A. Ja. Dit kan worden bereikt door de Cisco Building Broadband Service Manager (BBSM) met RADIUS-server te gebruiken.
Cisco BBSM biedt openbare en gastbeheer van het Internet toegangsbeheer functies en functionaliteit aan bekabelde en draadloze netwerken. Het werkt met Cisco toegang-laag LAN producten zoals switches van de toegangslaag. Raadpleeg de Cisco BBSM-documentatie voor meer informatie.
BBSM voert RADIUS-verificatie en toestemming van eindgebruikers (van een specifiek VLAN) uit. Telkens wanneer de eindgebruiker probeert een verbinding te maken met internet, vraagt BBSM om een gebruikersnaam en wachtwoord. De ingevoerde waarden worden gebruikt in het Packet Access-Application voor de RADIUS-verificatieserver. Op succesvolle authenticatie, verstuurt de RADIUS-server een leverancierspecifieke eigenschap die een bandbreedte kbps waarde in het Access-Accept pakket bevat.
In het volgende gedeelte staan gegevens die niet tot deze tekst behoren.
(** The colour of the aim line, if the line is drawn.  [aiRecommendedColor]
    is the value of that state cell as the handler sees it. *)
Definition aimLineColor (aiRecommendedColor : option BubbleColor) (g : Game)
  : Outcome (option string) :=
  let currentAim := aimTarget g in
  let currentSelected := selectedColor g in
  if (match currentAim with Some _ => true | None => false end
      && negb (isFlying g)
      && match aiRecommendedColor with
         | None => true
         | Some c => String.eqb c "" || String.eqb c currentSelected
         end)
     || isAiThinking g
  then
    if isAiThinking g then Returns (Some "#a8c7fa"%string)
    else match COLOR_CONFIG currentSelected with
         | Some config => Returns (Some (hex config))
         | None => Throws
         end
  else Returns None.

(** The drawing part of the frame handler, by the colours it looks up:
    the tokens, the aim line, the ball. *)
Definition drawFrame (aiRecommendedColor : option BubbleColor) (g : Game)
  : Outcome (list string * option string * string) :=
  tokens <- drawTokens (bubbles g) ;;
  line <- aimLineColor aiRecommendedColor g ;;
  ball <- drawBubble (selectedColor g) ;;
  Returns (tokens, line, ball).

(** ** The colour buttons *)

(** [COLOR_KEYS.filter(c => availableColors.includes(c))]: the buttons of
    the colour selector; a click on one calls [setSelectedColor]. *)
Definition colorButtons (g : Game) : list BubbleColor :=
  filter (fun c => setHas (availableColors g) c) COLOR_KEYS.

(** ** Live audio: the samples *)

(** What storing a number into an [Int16Array] does to it: the number is
    truncated towards zero and wrapped into [-32768 .. 32767]. *)
Definition truncate (x : R) : Z :=
  if Rlt_dec x 0 then - Zfloor (- x) else Zfloor x.

Definition toInt16 (x : R) : Z :=
  let int16bit := truncate x mod 65536 in
  if 32768 <=? int16bit then int16bit - 65536 else int16bit.

(** [createBlob], by the contents of its [Int16Array]:
    [int16[i] = data[i] * 32768].  The base64 wrapping is left out. *)
Definition createBlob (data : list R) : list Z :=
  map (fun sample => toInt16 (sample * 32768)) data.

(** [dataInt16[...] / 32768.0], the sample [decodeAudioData] stores. *)
Definition decodeSample (pcm : Z) : R := (IZR pcm / 32768)%R.

(* ================================================================== *)
(** * Part II: notions and boards the properties are stated with       *)
(* ================================================================== *)

(** ** Notions *)

(** The rule [isNeighbor] applies, read off the row and column
    differences: the three cases of the offset-hex adjacency. *)
Definition offsetHexRule (a b : Bubble.t) : bool :=
  let dr := Bubble.row b - Bubble.row a in
  let dc := Bubble.col b - Bubble.col a in
  match Z.abs dr with
  | 0 => Z.abs dc =? 1
  | 1 => if Z.odd (Bubble.row a) then (dc =? 0) || (dc =? 1)
         else (dc =? -1) || (dc =? 0)
  | _ => false
  end.

(** The same-colour region of [start]: the tokens reached from [start]
    through neighbour edges that lead to active tokens of the grid carrying
    the colour of [start]. *)
Inductive connected (bs : list Bubble.t) (start : Bubble.t) : Bubble.t -> Prop :=
| connected_origin : connected bs start start
| connected_step (u v : Bubble.t) :
    connected bs start u ->
    In v bs ->
    Bubble.active v = true ->
    Bubble.color v = Bubble.color start ->
    isNeighbor u v = true ->
    connected bs start v.

(** Two tokens that differ at most in their [active] flag. *)
Definition sameButActive (b b' : Bubble.t) : Prop :=
  Bubble.id b' = Bubble.id b /\
  Bubble.row b' = Bubble.row b /\ Bubble.col b' = Bubble.col b /\
  Bubble.x b' = Bubble.x b /\ Bubble.y b' = Bubble.y b /\
  Bubble.color b' = Bubble.color b.

(** A grid [bs'] is [bs] with exactly the region of [start] deactivated:
    token by token, a member of the region is inactive afterwards and
    otherwise the token it was, and any other token is untouched (so it
    is active afterwards exactly when it was before). *)
Definition removesRegion (bs : list Bubble.t) (start : Bubble.t)
    (bs' : list Bubble.t) : Prop :=
  Forall2 (fun b b' =>
             (connected bs start b ->
              Bubble.active b' = false /\ sameButActive b b') /\
             (~ connected bs start b -> b' = b))
          bs bs'.

(** A cell the scan visits: within the row ceiling and the row's width. *)
Definition validCell (r c : Z) : Prop :=
  0 <= r < GRID_ROWS /\ 0 <= c < colsOfRow r.

(** The distance from the ball to the centre of a cell. *)
Definition cellDistance (ball : Point) (width : R) (rc : Z * Z) : R :=
  let p := getBubblePos (fst rc) (snd rc) width in
  distance (px ball) (py ball) (px p) (py p).

(** The record the scan keeps when it settles on a cell. *)
Definition bestAt (ball : Point) (width : R) (rc : Z * Z) : Best :=
  let p := getBubblePos (fst rc) (snd rc) width in
  mkBest (Some (cellDistance ball width rc)) (fst rc) (snd rc) (px p) (py p).

(** Row-major order: an earlier row, or the same row and an earlier column. *)
Definition cellBefore (a b : Z * Z) : Prop :=
  fst a < fst b \/ (fst a = fst b /\ snd a < snd b).

Definition cellBeforeb (a b : Z * Z) : bool :=
  (fst a <? fst b) || ((fst a =? fst b) && (snd a <? snd b)).

Fixpoint orderedCells (l : list (Z * Z)) : bool :=
  match l with
  | [] => true
  | a :: r => forallb (cellBeforeb a) r && orderedCells r
  end.

(** The potential score of a candidate, [size * pointsPerBubble]. *)
Definition clusterScore (t : TargetCandidate.t) : Z :=
  TargetCandidate.size t * TargetCandidate.pointsPerBubble t.

(** A candidate that no other beats: the largest potential score, and the
    smallest row among those with that score. *)
Definition bestCandidate (l : list TargetCandidate.t) (best : TargetCandidate.t) : Prop :=
  In best l /\
  forall c, In c l ->
    clusterScore c <= clusterScore best /\
    (clusterScore c = clusterScore best ->
     TargetCandidate.row best <= TargetCandidate.row c).

(** The replies after which the service answers from the fallback: the
    request failed, the body did not parse, or reading the parsed body
    threw, which it does when the body is [null] and when the colour it
    recommends is there and is not a string. *)
Definition failedReply (reply : ServiceReply) : bool :=
  match reply with
  | RequestFailed | BodyUnparsable | BodyNull => true
  | BodyParsed json =>
    match json_recommendedColor json with
    | JUndefined | JNull | JString _ => false
    | _ => true
    end
  end.

(** A hint that carries the fields of a parsed reply as they are, with
    ["Ready!"] for a message that is not truthy. *)
Definition fieldsPassedOn (json : JsonFields) (h : StrategicHint) : Prop :=
  message h = (if truthy (json_message json) then json_message json
               else JString "Ready!") /\
  rationale h = json_rationale json /\
  targetRow h = json_targetRow json /\
  targetCol h = json_targetCol json /\
  suggestSkip h = json_suggestSkip json.

(** An active token of the grid lies past the playable rows, which are
    the rows 0 to [GRID_ROWS - 1]. *)
Definition pastCeiling (bs : list Bubble.t) : Prop :=
  exists b, In b bs /\ Bubble.active b = true /\ GRID_ROWS <= Bubble.row b.

(** Tokens of the grid (and the origin) whose id is not yet visited, and
    the measure that decreases with every iteration of the match loop. *)
Definition unvisited (bs : list Bubble.t) (start : Bubble.t)
    (visited : list string) : list Bubble.t :=
  filter (fun b => negb (setHas visited (Bubble.id b))) (start :: bs).

Definition loopMeasure (bs : list Bubble.t) (start : Bubble.t)
    (toCheck : list Bubble.t) (visited : list string) : nat :=
  (List.length (unvisited bs start visited) * S (List.length bs)
   + List.length toCheck)%nat.

(** The state of the loop between two iterations. *)
Record loopInv (bs : list Bubble.t) (start : Bubble.t)
    (toCheck : list Bubble.t) (visited : list string)
    (matches : list Bubble.t) : Prop := mkLoopInv {
  inv_matches : forall m, In m matches ->
      connected bs start m /\ In (Bubble.id m) visited;
  inv_stack : forall b, In b toCheck ->
      In b bs /\ Bubble.active b = true /\
      (b = start \/ exists m, In m matches /\ isNeighbor m b = true);
  inv_frontier : forall m b, In m matches -> In b bs ->
      Bubble.active b = true -> isNeighbor m b = true ->
      In (Bubble.id b) visited \/ In b toCheck;
  inv_origin : In start toCheck \/ In (Bubble.id start) visited;
  inv_visited : forall b, In b bs -> In (Bubble.id b) visited ->
      Bubble.active b = true /\
      (Bubble.color b = Bubble.color start -> In b matches);
  inv_nodup : NoDup matches
}.

(** A list of strings without repetition, decided by computation. *)
Fixpoint distinct (l : list string) : bool :=
  match l with
  | [] => true
  | k :: r => negb (setHas r k) && distinct r
  end.

(** A cell no active token of the grid is in. *)
Definition freeCell (bs : list Bubble.t) (rc : Z * Z) : Prop :=
  cellOccupied bs (fst rc) (snd rc) = false.

(** The token a shot leaves behind when the scan found nothing: the
    record the scan started from is cell (0, 0) at pixel (0, 0). *)
Definition strayToken (now : Z) (color : BubbleColor) : Bubble.t :=
  Bubble.mk (showZ 0 ++ "-" ++ showZ 0 ++ "-" ++ showZ now)%string 0 0 0%R 0%R color true.

(** Order of the sorted array: [a] may stand before [b]. *)
Definition notAfter {A : Type} (compare : A -> A -> Z) (a b : A) : Prop :=
  compare a b <= 0.

(** Everything of the state but the grid, the available colours and the
    selected colour. *)
Definition untouchedByGrowth (g g' : Game) : Prop :=
  score g' = score g /\ shotsTaken g' = shotsTaken g /\
  aiRecommendedColor g' = aiRecommendedColor g /\ aimTarget g' = aimTarget g /\
  activeShotTarget g' = activeShotTarget g /\
  showSkipConfirm g' = showSkipConfirm g /\ captureRequest g' = captureRequest g /\
  isFlying g' = isFlying g /\ ballPos g' = ballPos g /\ ballVel g' = ballVel g /\
  anchorPos g' = anchorPos g /\ aiHint g' = aiHint g /\
  aiRationale g' = aiRationale g /\ isAiThinking g' = isAiThinking g.
(* ===== verification/Crc32Facts.v ===== *)
(** * Correctness of the CRC-32 code

    Every calculation of [crc32.c] is a power of one linear map, [mulx],
    multiplication by x modulo the polynomial.  The file identifies the tables
    and operators with those powers and derives that the braided, big-endian,
    byte-wise and ARM calculations all give the checksum by its definition,
    and that the combination functions are correct. *)
From stdpp Require Import base numbers list.
From Stdlib Require Import ZArith Lia Btauto Zpow_facts.
From S2P Require Import Prelude Gf2 Crc32.

(** ** The shift register step *)

Lemma ztrue_land1 p : ztrue (Z.land p 1) = Z.odd p.
Proof.
  change 1 with (Z.ones 1). rewrite Z.land_ones by lia. change (2 ^ 1) with 2.
  rewrite Zmod_odd. by destruct (Z.odd p).
Qed.

Lemma mulx_eq p : mulx p = Z.lxor (Z.shiftr p 1) (if Z.odd p then POLY else 0).
Proof. unfold mulx. rewrite ztrue_land1. destruct (Z.odd p); [done|]. by rewrite Z.lxor_0_r. Qed.

Lemma odd_lxor a b : Z.odd (Z.lxor a b) = xorb (Z.odd a) (Z.odd b).
Proof. rewrite <- !Z.bit0_odd. apply Z.lxor_spec. Qed.

#[export] Instance linear_mulx : Linear mulx.
Proof.
  split.
  - intros a Ha. rewrite mulx_eq. apply lxor_nonneg; [by apply Z.shiftr_nonneg|by case_match].
  - intros a b Ha Hb. rewrite !mulx_eq, Z.shiftr_lxor, odd_lxor.
    apply Z.bits_inj'. intros i Hi. rewrite !Z.lxor_spec.
    destruct (Z.odd a), (Z.odd b); cbn [xorb]; rewrite ?Z.bits_0; btauto.
Qed.

Lemma mulx_shiftl y : mulx (Z.shiftl y 1) = y.
Proof.
  rewrite mulx_eq, Z.shiftr_shiftl_l by lia.
  assert (Ho : Z.odd (Z.shiftl y 1) = false)
    by (rewrite Z.shiftl_mul_pow2, Z.odd_mul by lia; apply andb_false_r).
  rewrite Ho, Z.lxor_0_r. apply Z.shiftl_0_r.
Qed.

Lemma mulx_range n p : 32 <= n -> 0 <= p < 2 ^ (n + 1) -> 0 <= mulx p < 2 ^ n.
Proof.
  intros Hn Hp. rewrite mulx_eq. apply lxor_range; [lia| |].
  - rewrite Z.shiftr_div_pow2 by lia. rewrite Z.pow_add_r in Hp by lia.
    change (2 ^ 1) with 2 in *. split; [apply Z.div_pos|apply Z.div_lt_upper_bound]; lia.
  - assert (2 ^ 32 <= 2 ^ n) by (apply Z.pow_le_mono_r; lia).
    change (2 ^ 32) with 4294967296 in *. unfold POLY. case_match; lia.
Qed.

Lemma mulx_u32 p : is_u32 p -> is_u32 (mulx p).
Proof. unfold is_u32. intros. apply (mulx_range 32); [lia|]. change (2 ^ (32 + 1)) with 8589934592. lia. Qed.

(** [mulx] is injective on 32-bit values. *)
Lemma mulx_zero p : is_u32 p -> mulx p = 0 -> p = 0.
Proof.
  unfold is_u32. intros Hp. rewrite mulx_eq. intros H. apply Z.lxor_eq in H.
  rewrite Z.shiftr_div_pow2 in H by lia. change (2 ^ 1) with 2 in H.
  pose proof (Zmod_odd p) as Ho. destruct (Z.odd p); unfold POLY in *; Z.div_mod_to_equations; lia.
Qed.

Lemma mulx_inj p q : is_u32 p -> is_u32 q -> mulx p = mulx q -> p = q.
Proof.
  intros Hp Hq E. apply Z.lxor_eq, mulx_zero.
  - apply (lxor_range 32); unfold is_u32 in *; lia.
  - unfold is_u32 in *. rewrite lin_lxor, E by lia. apply Z.lxor_nilpotent.
Qed.

(** ** Powers *)

(** [xpow n p] is [p] multiplied by x^n. *)
Definition xpow (n p : Z) : Z := iter (Z.to_nat n) mulx p.

#[export] Instance linear_xpow n : Linear (xpow n).
Proof. apply linear_iter, _. Qed.

Lemma xpow_0 p : xpow 0 p = p.
Proof. done. Qed.

Lemma xpow_add n m p : 0 <= n -> 0 <= m -> xpow (n + m) p = xpow m (xpow n p).
Proof. intros. unfold xpow. rewrite Z2Nat.inj_add by lia. apply iter_add. Qed.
Wanneer de RADIUS-server deze leverancierspecifieke eigenschap verstuurt die een bandbreedte-Kbps-waarde bevat, gooit BBSM de bandbreedte van de eindgebruikerssessie naar de gespecificeerde kbps waarde. Om deze optie te gebruiken, moeten de beheerders hun RADIUS-server configureren om de verkoper-specifieke eigenschap te verzenden naar een verkoper-ID van 5263, een leveranciertype van 1 en de integerwaarde van de bandbreedte-kbps die voor de gebruikersaccount is gewenst.
Raadpleeg Cisco BBSM - RADIUS-verificatie, autorisatie en accounting gebruiken voor meer informatie over hoe BBSM werkt met een RADIUS-server voor gebruikersverificatie en bandbreedtebeheer.
Raadpleeg het gedeelte Cisco BBSM Bandbreedtebeheer over het beheer van een gebruikersbandbreedte in BBSM.
Raadpleeg ook Cisco 2900XL/3500XL Switches met VLAN’s configureren om Cisco BBSM 5.0 te gebruiken voor uitgebreide informatie over het configureren van de stroomopwaartse switches van een client met VLAN’s om te werken met BBSM.